Grandville, Michigan: The Rose Room

This essay was an honorable mention in the 2017 Narrative Map College Student Writing Contest. 

Kelley hoisted the door open and a ding promptly followed. We peered around the empty shop, the vacancy of other people was unimportant because we felt welcomed into a room with only flowers. The scents met our noses with a cooling effect, almost like when mint Chapstick encounters lips. Our eyes were pleased with the blurred view of different hues coming from every which way. Without focusing in on a specific flower, the room looked like an abstract painting. We were stopped in the doorway taking it all in.

“This place is so cute,” Kelley spoke softly to me as she reached out stroking the petals of this grand, crimson, wonderfully fresh Chrysanthemum.

“I’ve never been to a place like this,” I claimed, sharing my awe. Kelley and I didn’t have much to our lives in Michigan but school and lacrosse. It wasn’t our home. This was the first place in Michigan I felt undoubtedly comfortable and serene.

The silence inhabiting the shop hushed us and forced our other senses. We waded through the aisles admiring the bushels and blobs of color that surrounded us. We took in the gentle scents of lavender, sage, and dirt creating the perfect blend. We took our time admiring the bundles of flowers, no two alike or the same. The stems already cut and the thorns already pricked. The room began to open up as we saw the flowers each individually and instead of them consuming us.
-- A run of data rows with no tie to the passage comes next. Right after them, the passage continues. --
(** ** Descriptor validator *)

Lemma parse_desc_cases (reader : ifd_reader) (desc : list Z) (desclen : Z) :
  ikey2k_parse_desc reader desc desclen = None \/
  ikey2k_parse_desc reader desc desclen = Some (-1) \/
  ikey2k_parse_desc reader desc desclen = Some (-2) \/
  ikey2k_parse_desc reader desc desclen = Some (-3).
Proof.
  unfold ikey2k_parse_desc.
  repeat match goal with
         | |- context [if ?c then _ else _] => destruct c
         end; auto.
Qed.

Lemma parse_desc_none_iff (reader : ifd_reader) (desc : list Z) (desclen : Z) :
  ikey2k_parse_desc reader desc desclen = None <->
  descriptor_well_formed desc desclen.
Proof.
  unfold ikey2k_parse_desc, descriptor_well_formed.
  destruct (Z.ltb_spec desclen 6); simpl.
  { split; [discriminate | lia]. }
  destruct (Z.gtb_spec desclen 0x40); simpl.
  { split; [discriminate | lia]. }
  destruct (Z.eqb_spec (nth 0 desc 0) desclen); simpl.
  2:{ split; [discriminate | tauto]. }
  destruct (Z.ltb_spec (nth 1 desc 0) 0x60); simpl.
  { split; [discriminate | lia]. }
  destruct (Z.gtb_spec (nth 1 desc 0) 0x6F); simpl.
  { split; [discriminate | lia]. }
  destruct (Z.gtb_spec desclen 0xC); simpl.
  2:{ split; [intros _ | reflexivity]. repeat split; try lia; auto. }
  destruct (Z.eqb_spec (nth 12 desc 0) 9); simpl.
  { split; [intros _ | reflexivity]. repeat split; try lia; auto. }
  destruct (Z.eqb_spec (nth 12 desc 0) 25); simpl.
  { split; [intros _ | reflexivity]. repeat split; try lia; auto. }
  split; [discriminate |].
  intros (_ & _ & _ & [Hl | [H9 | H25]]); [lia | contradiction | contradiction].
Qed.

(** C3.  For a well-formed descriptor (6 <= length <= 0x40, descriptor[0] =
    length, 0x60 <= descriptor[1] <= 0x6F, and length <= 0x0C or
    descriptor[0x0C] is 9 or 25) none of the three [return] statements of
    [ikey2k_parse_desc] is reached: control arrives at the closing brace and
    the call has no value, so no accepting verdict is returned. *)
Theorem parse_desc_returns_nothing_when_well_formed
    (reader : ifd_reader) (desc : list Z) (desclen : Z) :
  descriptor_well_formed desc desclen ->
  ikey2k_parse_desc reader desc desclen = None /\
  forall verdict : Z, ikey2k_parse_desc reader desc desclen <> Some verdict.
Proof.
  intros Hwf. apply (parse_desc_none_iff reader) in Hwf.
  split; [exact Hwf |]. intros verdict. rewrite Hwf. discriminate.
Qed.

(** ** Raw send and receive *)

(** C9.  [ikey2k_send] is [ikey2k_do_card_send] and [ikey2k_recv] is
    [ikey2k_do_card_recv] on the same buffer and length: from the same host
    state, runs that differ in [dad] (and, for recv, in [timeout]) give the
    same result, leave the host in the same state and issue the same
    transfers. *)
Theorem send_recv_ignore_dad_and_timeout
    (reader : ifd_reader) (buffer : list Z) (len : Z) (w : host) :
  (forall dad dad' : Z,
     ikey2k_send reader dad buffer len w =
     ikey2k_send reader dad' buffer len w) /\
  (forall dad : Z,
     ikey2k_send reader dad buffer len w =
     ikey2k_do_card_send reader buffer len w) /\
  (forall dad dad' timeout timeout' : Z,
     ikey2k_recv reader dad buffer len timeout w =
     ikey2k_recv reader dad' buffer len timeout' w) /\
  (forall dad timeout : Z,
     ikey2k_recv reader dad buffer len timeout w =
     ikey2k_do_card_recv reader buffer len w).
Proof. repeat split. Qed.

(** ** Control-transfer codec *)

(** What [ikey2k_do_send] does with a buffer of which [len] bytes are to be
    sent: one host-to-device transfer, the header fields made of the first
    bytes, the pointer advanced past them. *)
Lemma do_send_run (reader : ifd_reader) (cmd : ikey2k_command)
    (data : list Z) (len : Z) (w : host) :
  0 <= len ->
  Forall is_byte (payload data len) ->
  ikey2k_do_send reader cmd data len w =
  let r := ifd_usb_control (device reader) 0x41 (command_code cmd)
             (send_value (payload data len)) (send_index (payload data len))
             (skipn (Z.to_nat (Z.min 4 len)) data)
             (Z.max 0 (len - 4)) 1000 w in
  (fst (fst r), snd r,
   [UsbControl (device reader) 0x41 (command_code cmd)
      (send_value (payload data len)) (send_index (payload data len))
      (skipn (Z.to_nat (Z.min 4 len)) data)
      (Z.max 0 (len - 4)) 1000 (fst (fst r))]).
Proof.
  intros Hlen Hb. unfold ikey2k_do_send, send_value, send_index, payload in *.
  assert (Hcase : len = 0 \/ len = 1 \/ len = 2 \/ len = 3 \/ 4 <= len) by lia.
  destruct Hcase as [-> | [-> | [-> | [-> | Hge]]]].
  5:{ replace (Z.to_nat (Z.min 4 len)) with 4%nat by lia.
      replace (Z.max 0 (len - 4)) with (len - 1 - 1 - 1 - 1) by lia.
      destruct (Z.to_nat len) as [| [| [| [| m]]]] eqn:Hm; try lia.
      clear Hm.
      destruct data as [| b0 [| b1 [| b2 [| b3 rest]]]]; simpl firstn in *;
        split_bytes; send_steps; send_finish. }
  all: simpl (Z.to_nat _) in *;
    match goal with
    | |- context [Z.max 0 ?x] =>
      let v := eval compute in (Z.max 0 x) in change (Z.max 0 x) with v
    end;
    destruct data as [| b0 [| b1 [| b2 [| b3 rest]]]]; simpl firstn in *;
    split_bytes; send_steps; simpl (_ - 1); send_finish.
Qed.

Lemma skipn_min_4 (data : list Z) :
  skipn (Z.to_nat (Z.min 4 (Z.of_nat (length data)))) data = skipn 4 data.
Proof.
  destruct data as [| b0 [| b1 [| b2 [| b3 rest]]]]; try reflexivity.
  replace (Z.to_nat (Z.min 4 (Z.of_nat (length (b0 :: b1 :: b2 :: b3 :: rest)))))
    with 4%nat by (simpl length; lia).
  reflexivity.
Qed.

Lemma payload_all (data : list Z) : payload data (Z.of_nat (length data)) = data.
Proof. unfold payload. rewrite Nat2Z.id. apply firstn_all. Qed.

(** C5.  For every command and every input byte sequence, [ikey2k_do_send]
    issues one host-to-device transfer in which [value] is byte 0 plus 256
    times byte 1 and [index] is byte 2 plus 256 times byte 3 (a missing byte
    counting as zero), and whose payload is the input without its first four
    bytes, max(0, len - 4) bytes long: the header bytes are not sent again. *)
Theorem do_send_header_then_payload
    (reader : ifd_reader) (cmd : ikey2k_command) (data : list Z) (w : host) :
  Forall is_byte data ->
  let len := Z.of_nat (length data) in
  let value := nth 0 data 0 + 256 * nth 1 data 0 in
  let index := nth 2 data 0 + 256 * nth 3 data 0 in
  let rest := skipn 4 data in
  let r := ifd_usb_control (device reader) 0x41 (command_code cmd)
             value index rest (Z.max 0 (len - 4)) 1000 w in
  ikey2k_do_send reader cmd data len w =
    (fst (fst r), snd r,
     [UsbControl (device reader) 0x41 (command_code cmd)
        value index rest (Z.max 0 (len - 4)) 1000 (fst (fst r))]) /\
  Z.of_nat (length rest) = Z.max 0 (len - 4) /\
  payload rest (Z.max 0 (len - 4)) = rest /\
  0 <= value < 65536 /\ 0 <= index < 65536.
Proof.
  intros Hb len value index rest r.
  assert (Hrest : Z.of_nat (length rest) = Z.max 0 (len - 4)).
  { unfold rest, len. rewrite length_skipn. lia. }
  split; [| split; [exact Hrest | split]].
  - unfold r, rest, value, index, len.
    rewrite do_send_run by (rewrite ?payload_all; auto; lia).
    rewrite payload_all, skipn_min_4. reflexivity.
  - rewrite <- Hrest. apply payload_all.
  - assert (Hnth : forall i, is_byte (nth i data 0)).
    { intros i. destruct (Nat.lt_ge_cases i (length data)) as [Hi | Hi].
      - rewrite Forall_forall in Hb. apply Hb, nth_In, Hi.
      - rewrite nth_overflow by exact Hi. unfold is_byte. lia. }
    pose proof (Hnth 0%nat). pose proof (Hnth 1%nat).
    pose proof (Hnth 2%nat). pose proof (Hnth 3%nat).
    unfold is_byte, value, index in *. lia.
Qed.

(** ** Device command layer *)

(** C6.  For every command, every input (a length >= 0 and a buffer that
    holds the bytes the send reads) and every output pointer and capacity,
    [ikey2k_do_cmd] performs the send first.  A negative send result is
    returned as it is, with no further transfer and the output buffer as it
    was.  When the send succeeds and output was requested, that is [outdata]
    is not null and [outlen] is not 0, one receive follows, under
    GET_RESPONSE (request code 1) whatever [cmd] is, into [outdata] with
    capacity [outlen], and its result is returned.  When the send succeeds
    and [outdata] is null or [outlen] is 0, there is no receive and the
    send's result is returned. *)
Theorem do_cmd_send_then_get_response
    (reader : ifd_reader) (cmd : ikey2k_command) (indata : list Z) (inlen : Z)
    (outdata : option (list Z)) (outlen : Z) (w : host) :
  0 <= inlen ->
  Z.min 4 inlen <= Z.of_nat (length indata) ->
  let sent := ikey2k_do_send reader cmd indata inlen w in
  let rc := fst (fst sent) in
  let w1 := snd (fst sent) in
  (rc < 0 ->
   ikey2k_do_cmd reader cmd indata inlen outdata outlen w =
     ((rc, outdata), w1, snd sent)) /\
  (0 <= rc ->
   forall out : list Z,
     outdata = Some out ->
     outlen <> 0 ->
     let fetched :=
       usb_control (device reader) 0xC1 1 0 0 out outlen 1000 w1 in
     ikey2k_do_cmd reader cmd indata inlen outdata outlen w =
       ((fst (fst (fst fetched)), Some (snd (fst (fst fetched)))),
        snd (fst fetched), snd sent ++ snd fetched)) /\
  (0 <= rc ->
   outdata = None \/ outlen = 0 ->
   ikey2k_do_cmd reader cmd indata inlen outdata outlen w =
     ((rc, outdata), w1, snd sent)).
Proof.
  intros Hinlen Hheld sent rc w1. unfold ikey2k_do_cmd, bind.
  subst w1 rc sent.
  destruct (ikey2k_do_send reader cmd indata inlen w) as [[rc w1] evs].
  cbn [fst snd]. rewrite Z.geb_leb.
  repeat apply conj.
  - intros Hneg.
    replace (0 <=? rc) with false by (symmetry; apply Z.leb_gt; lia).
    cbn. rewrite app_nil_r. reflexivity.
  - intros Hpos out -> Hlen.
    replace (0 <=? rc) with true by (symmetry; apply Z.leb_le; lia).
    cbn [andb output_requested deref].
    replace (outlen =? 0) with false by (symmetry; apply Z.eqb_neq; exact Hlen).
    cbn [negb]. unfold ikey2k_do_recv. cbn [command_code].
    destruct (usb_control _ _ _ _ _ _ _ _ w1) as [[[rc' out'] w2] evs'].
    cbn. rewrite app_nil_r. reflexivity.
  - intros Hpos Hnone.
    replace (0 <=? rc) with true by (symmetry; apply Z.leb_le; lia).
    cbn [andb].
    replace (output_requested outdata outlen) with false.
    + cbn. rewrite app_nil_r. reflexivity.
    + destruct Hnone as [-> | ->]; [reflexivity |].
      destruct outdata; reflexivity.
Qed.

(** ** Card sub-command layer *)

Lemma auto_array_length (n : nat) : length (auto_array n) = n.
Proof.
  unfold auto_array. rewrite length_firstn, length_app, repeat_length. lia.
Qed.

(** The scratch buffer after the two header stores. *)
Lemma card_ctl_header (cmd : ikey2k_card_command) (arg1 : Z) :
  store (store (auto_array 256) 0 (u8 (card_command_code cmd))) 1 (u8 arg1) =
  card_command_code cmd :: u8 arg1 :: skipn 2 (auto_array 256).
Proof.
  pose proof (auto_array_length 256) as Hlen.
  destruct (auto_array 256) as [| a0 [| a1 rest]] eqn:Ha;
    try (simpl in Hlen; lia).
  unfold store.
  replace (0 <? length (a0 :: a1 :: rest))%nat with true
    by (symmetry; apply Nat.ltb_lt; simpl; lia).
  cbn [firstn skipn app].
  replace (1 <? length (u8 (card_command_code cmd) :: a1 :: rest))%nat with true
    by (symmetry; apply Nat.ltb_lt; simpl; lia).
  cbn [firstn skipn app].
  destruct cmd; reflexivity.
Qed.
I started to think about Michigan in terms of why I was there and why I hadn’t decided to let go of where I came from. Michigan was completely foreign to me. Walking through those aisles, my mind kept flashing back to my hometown. I saw the downtown lights flooding the street sides as I looked at the ceiling lamps. I noticed some flower cutters on a back table and it took me back to hot sweltering days of poking and prodding the trees in our yard. My mind raced back and forth from my home to this new place, finally calming as another door came into my sight.

I curiously shifted towards the door. Grasping the handle, which felt like a car door in the middle of February, we shuffled through the door and into the chilled room letting the door collapse behind us. It was a long, narrow hallway-type room. Our pupils grew about two sizes bigger and mirrored the wall of colors before me. They weren’t mixed together this time though; the blues were in one place, the reds were bunched together, and the pinks covered their own space too. This was the rose room, filled to the brim and covered wall to wall with fresh roses giving us a sense of tranquility and relinquishing a bit of their purpose to us. We were in a trance. Time stood still.

We weren’t even acknowledging the presence of each other anymore, standing next to one another as if we were ghosts. I began to move forward, planting one foot at a time. Rooted in one place, I noticed a smaller clump of roses. An off-white base, almost cream, topped with a deep red color. The petals were big and full like the in drawings you see of roses. Perfectly imperfect in the way the petals seemed to fit together, like a puzzle. I reached for it touching the smooth stem between my fingers, feeling a chill run up my arm and then down my spine. I held that rose as I continued down the narrow hallway. I felt like Alice, but instead of Wonderland, I was in a room of roses that towered over me. The next rose I grasped was a vibrant, yet subtle yellow rose, and I kept wandering. The room seemed to continue forever. A new flower popping up as soon as I would turn the other way. Each flower represented another tie to this place, another memory for my mind to escape to. Something I desperately wanted away from home.

I ended up with enough roses to fill at least five vases. I could go on to describe each rose individually, as they each seemed to possess their own personality. We walked out the door, flowers in hand and grins extending beyond our faces. Nothing else at that moment mattered. My mind was numb with happiness and was content where it was. There was no curious racing from state to state. In fact, I still have the flowers. A bit duller and shrunk, but perfectly frozen in their state of beauty. I still think about that day every time I look at the roses. An insignificant day in the grand scheme of things, yet still holds power over me. I had found a place that manifested joy in the present rather than force a memory from the past.

Carly Shisler

Carly Shisler is a student-athlete at Grand Valley State University seeking a degree in Marketing with an Advertising and Public Relations minor. She was born and raised in Naperville, IL and came to Michigan to play lacrosse. She loves to write as a hobby and hopes to continue using writing within her future career.